Australia is a country where individuals are afforded the right to choose their own religion and their own philosophy of life, the right to choose their friends, associates and how they will express themselves, the right to choose where they will live and what occupation they will pursue. And yet, these rights are not extended to homosexuals, with government and other organisations not recognising family status between gay couples with or without children, nor extending the right of marriage to these otherwise perfectly normal, Australian citizens.
This is just wrong. I mean, think about it. Marriage is the ultimate demonstration of love between partners. By getting married you are saying, “Look world, look at us, the love we share, and will keep sharing, ‘till death do us part.” Why should this be restricted to traditional, heterosexual couples? Who are we, our politicians, anyone, to say that a gay couple can’t love each other like this, that they shouldn’t be allowed to express this love in such a way?
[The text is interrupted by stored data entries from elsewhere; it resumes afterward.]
(* ===== verification/Prelude.v ===== *)
(** * yagips: a verification development

    yagips is a game server in C and C++: a dispatch server that clients ask
    over HTTP for a region, and a game server that they reach over UDP with
    the KCP reliable transport.  This library models the program's own code,
    function by function, and proves what makes its parts correct; where the
    code does something else than it means to, a theorem says exactly what.

    ** The parts and how they interact

    A datagram is received by [GameserverMain] (src/gameserver.cpp), which
    finds the session it belongs to and gives it to that session's KCP control
    block (src/kcp.c), or opens a session, or closes one.  The thread of the
    session ([SessionMain], src/session.cpp) takes messages from KCP, removes
    the exclusive-or encryption (src/crypt.cpp) with a key that comes from a
    key file (src/ec2b.cpp, with src/mt19937-64.c) or was made for the
    session, parses the packet frame (src/packet.cpp) and calls the handler of
    the command (src/packet_handlers.cpp, src/packets/); replies go down the
    same way.  A handler looks accounts and players up in the database
    (src/dbgate.cpp over LevelDB, src/account.cpp, with tokens as text from
    src/util.cpp) and gives the session a player (src/player.cpp), who has
    avatars, teams and items (src/avatar.cpp, src/team.cpp, src/item.cpp,
    src/vector.cpp); closing the session deletes the player, whose destructor
    saves it.  The dispatch server (src/dispatch.cpp) serves one HTTP request
    per connection, one after the other: it parses the head (src/http.c), and
    tells a client which region there is and under which address and key its
    game server is reached, and gives it the account and the token that the game
    server asks for; answers may be encrypted and signed with RSA
    (src/crypt.cpp, src/keys.c).  A console (src/console.cpp, src/command.cpp,
    src/commands/) makes accounts.  The configuration is a TOML file (src/toml.c,
    src/runconfig.cpp), and the tables of avatars, skill depots and open states
    are files of the data directory (src/data.cpp, src/data/).

    ** Files and what they model

    - Prelude: machine integers ([wrap], [swrap], [in_u]), bytes and their
      little- and big-endian numbers, list lemmas, tactics.
    - KCP, src/kcp.c and include/kcp.h.  KcpTypes (the structs [IKCPSEG] and
      [IKCPCB] as records, constants, creation and configuration), KcpRecv, KcpSend, KcpInput, KcpFlush: one definition per function, under its C name; an
      operation takes the control block and returns it, with what the output
      callback was given as a list of datagrams.  KcpRecvFacts, KcpSendFacts,
      KcpInputFacts, KcpFlushFacts: lemmas.  KcpPeer and KcpSys: two endpoints
      and a network that loses, delays, reorders and repeats, as a step
      relation, with its invariant.  KcpConn, KcpRobust, KcpTiming, KcpApi:
      theorems.
    - HTTP, src/http.c: Http, HttpFacts, HttpProps (heads), HttpChunked,
      HttpChunkedFacts, HttpChunkedProps (bodies); DispatchRead: the read loop
      of src/dispatch.cpp.
    - Generators: Mt64, Mt64Props (src/mt19937-64.c).
    - Enums: src/enum.c, src/prop.c and the tables of src/enum/.
    - TOML, src/toml.c: TomlText (characters, escapes), TomlLex (tokens),
      TomlValue (conversions), TomlTree (tables and arrays), TomlParse (and
      the reading of a file); lemmas in TomlLexFacts, TomlParseFacts, TomlDocFacts; printed
      documents in TomlInts, TomlStrings, TomlPrint, TomlPrintFacts, TomlTime;
      theorems in TomlProps.
    - Configuration, src/runconfig.cpp: RunConfig, RunConfigProps.
    - Keys, src/ec2b.cpp: Bytes (the exclusive-or group), Aes (the cipher as
      the file writes it), AesSpec (its algebra, and FIPS 197), Ec2b (the class and
      the pad), Ec2bProps.
    - Text encodings, src/util.cpp: Util, UtilProps.
    - Packets, src/packet.cpp and [HyvCryptXor]: Packet, PacketProps.
    - Sessions, src/kcpsession.cpp and src/session.cpp: Session,
      SessionProps.
    - The game server, src/gameserver.cpp and [SessionMain]: GameServer,
      GameServerProps.  It does not know what a player is: the destructor of
      one and [processPacket] are arguments, what they must keep is the
      classes [PlayerLaws] and [HandlerLaws], and the theorems are proved
      against those.
    - Data: Account (src/account.cpp), Item (src/item.cpp), Team
      (src/team.cpp), Vector (src/vector.cpp, in binary floating point), each
      with its lemmas; Avatar (src/avatar.cpp), AvatarProps.  Generated code for messages is
      the class [MsgCodec] (DbGate), what protobuf documents of it [MsgLaws].
    - The database, src/dbgate.cpp: DbGate, DbProps (counters and accounts),
      PlayerDb (players and the inventory, with the [World]: the store, the
      clock, the generator, and fresh memory).
    - Players, src/player.cpp: Player, PlayerFacts (what a player that can be
      saved is, and that the program only makes such players), PlayerProps.
    - Messages: the messages of src/proto/ that are used.  NetPlayer: what of
      player.cpp works on a session (notifications, [onLogin]).  Handlers:
      src/packet_handlers.cpp and src/packets/.  HandlerFacts: what
      handlers do to the sessions; HandlersProps: the instances of
      [PlayerLaws] and [HandlerLaws] for the program.  ServerProps: theorems
      on the server with its handlers.
    - The dispatch server, src/dispatch.cpp: DispatchRead (receiving), Sdk (the
      endpoints of accounts and of the log, over json-c, the class [Json]) and
      SdkProps; Crypt (RSA over OpenSSL, the class [Openssl], with the keys of
      src/keys.c); Dispatch (the region endpoints, the routing, the reply, and
      the loop over connections; [loadKeys] of src/yagips.cpp) and
      DispatchProps.
    - The console: Command (src/console.cpp, src/command.cpp,
      src/commands/account.cpp), with its theorems.
    - Game data: Loaders (src/data.cpp, src/data/), with its theorems.

    ** What the theorems show

    - KCP: over a network that loses, delays, reorders and repeats (but does
      not forge), messages are received in order and at most once, and when
      nothing is left to acknowledge all of them were; from any bytes at all
      the control block stays well formed, nothing is read outside the datagram
      and nothing written outside the output buffer (but for a change to a
      smaller size, which is proved to overrun it); the bounds on sizes, windows
      and counters are in [KcpSys.node_step] and [KcpRobust.api]; functional
      specifications of the calls; the congestion window.
    - HTTP: the parsers read inside their buffers and print and parse are
      inverse; the in-place chunked decoder leaves in its buffer what a machine
      on lists puts out, and after it what the machine did not read; it does not
      care how its input is cut, and undoes the encoding; the read loop misreads
      a request that arrives in pieces.
    - TOML: the parser ends on every text; what it builds is well-formed, so
      that the getters agree, at any depth; a printed document is read back;
      integers are exact.  The configuration that is printed is the one that is
      loaded.  (A string is read up to a character U+0000: the getter's length
      shares its memory with the pointer.)
    - Text encodings: strings up to 2 GiB, whose texts the 32-bit indices reach,
      are decoded to what was encoded, base64 on its domain.
    - Keys: the cipher is AES-128 decryption and encryption under the file's
      round keys; every way to make a key object keeps its key, data, seed and
      pad consistent; key files read back; what is rejected.
    - Packets and sessions: the parser accepts exactly the frames the builder
      makes (with the sizes that crash it as the exception); over two sessions
      and the network the i-th message received opens, with the key of its
      moment, to the i-th packet that was sent ([session_packets_in_order],
      by a simulation of sessions by the KCP system).
    - The game server: no datagram sequence makes the main loop read outside
      its tables or touch a dead object, and sessions are not disturbed by
      foreign datagrams; but a close request from anyone closes the first
      session, replies go to the last sender, and the thread of a replaced
      session reads a deleted object.
    - Data: a saved account or player is read back with what is stored of it;
      new ones get a key nothing is stored under; whatever is added, changed
      and deleted, the guids of a player's things are unique and found.
    - The whole server ([ServerProps]), if the memory that loaded players take
      an uninitialised pointer from holds NULL: in every execution a session has a
      player only from an accepted token on, and one that can be saved; only
      the right token, and then the login with it, brings a session further;
      a right token is accepted; and what the lookup through a free slot does
      to a server with more than one slot.
    - The dispatch server: on requests that arrive whole it is a function of the
      request and the state, whatever its buffer held ([respond_all] is the
      specification, which [dispatch_main] refines); it answers all of them but
      one kind; a reply is parsed back by the program's own parser; the region
      endpoints give the configured regions and the address, and the key that
      the game server uses, encrypted as a client undoes it; and how one client
      stops it for all others.  A token is needed for what belongs to an account,
      but for guests; what the account endpoints hand out opens the game
      server.
    - The console: a line is split into the words that were typed, plain or with
      quotations, in bounds; an account that is created is stored and found.  RSA: what is
      encrypted is decrypted by the owner of the private key, for every length.
    - Game data: a printed table is read back, with the row that a last newline
      adds; from the file of open states to the states of a player; when the
      table of avatars has a defined result.

    ** Conventions, bounds and fuel

    A [w]-bit integer is a [Z], wrapped where the code's type wraps.  A C
    buffer is the list of its bytes; a store or load outside it, a call on a
    NULL or dead object, and an exception nothing catches are [None].  Random
    bytes, clocks, what [malloc] answers, the bytes of memory that is read
    before it is written, and what code outside src/ returns are arguments.
    The platform is little-endian, [long] has 64 bits and [char] is signed.

    Recursion is structural but for: [toml_parse] and the functions under it
    (fuel: the length of the text plus two for the tokens, four times the
    length plus four for the nesting; [TomlProps.toml_parse_total] shows both
    are enough), the file reader (length plus two), the search for a
    configuration (11, the size of the list), and [find_slot] (three times the
    slots plus one: a slot is looked at again only after its session was
    closed; [GameServerProps.gs_datagram_safe] shows it ends), and [free_id],
    the search for an id that is not taken (the size of the store plus one;
    [DbProps.free_id_ends] shows it ends), decimal digits in a reply (20), the
    blocks of [HyvCryptRsaEnc] (more than the bytes; [Crypt.block_loop_ok]),
    and the lines and tokens of a table (the bytes plus one;
    [Loaders.lines_run], [Loaders.sep_join]).  The loops over connections, lines
    of the console, [recv] and [send] are recursions over what happens, so one
    that never ends stops where its events do.

    ** Not modelled

    Logging and hex dumps; the allocator hooks and out-of-memory paths of
    toml.c and the destructors that only free; the SSE 4.2 branch of http.c and
    the readline branch of console.cpp; creation of sockets and threads (the
    interleaving of the main thread and the session threads is the sequence of
    steps, one datagram or one round of a thread at a time); in src/yagips.cpp
    the signal handlers and the order of start-up; in src/data/ what would be
    done with a row from JSON, which the reader never makes; OpenSSL, json-c,
    classes generated from the .proto files and LevelDB, third-party code;
    src/gnulib, vendored. *)

From Stdlib Require Export ZArith Lia.
From stdpp Require Export base numbers option list.
From Stdlib.Strings Require Byte.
Not only should gay marriage be legalised for moral reasons, but allowing same-sex couples to share marriage rights will, like changes before it, strengthen the institution of marriage. As recently as 1967 in America, it was not legal for interracial marriages to occur. A white woman could not marry a black, or Asian man, and vice-versa.
Now, not even 50 years later, the notion of such a law seems ridiculous, as an anti-gay marriage law will no doubt seem 50 years from now.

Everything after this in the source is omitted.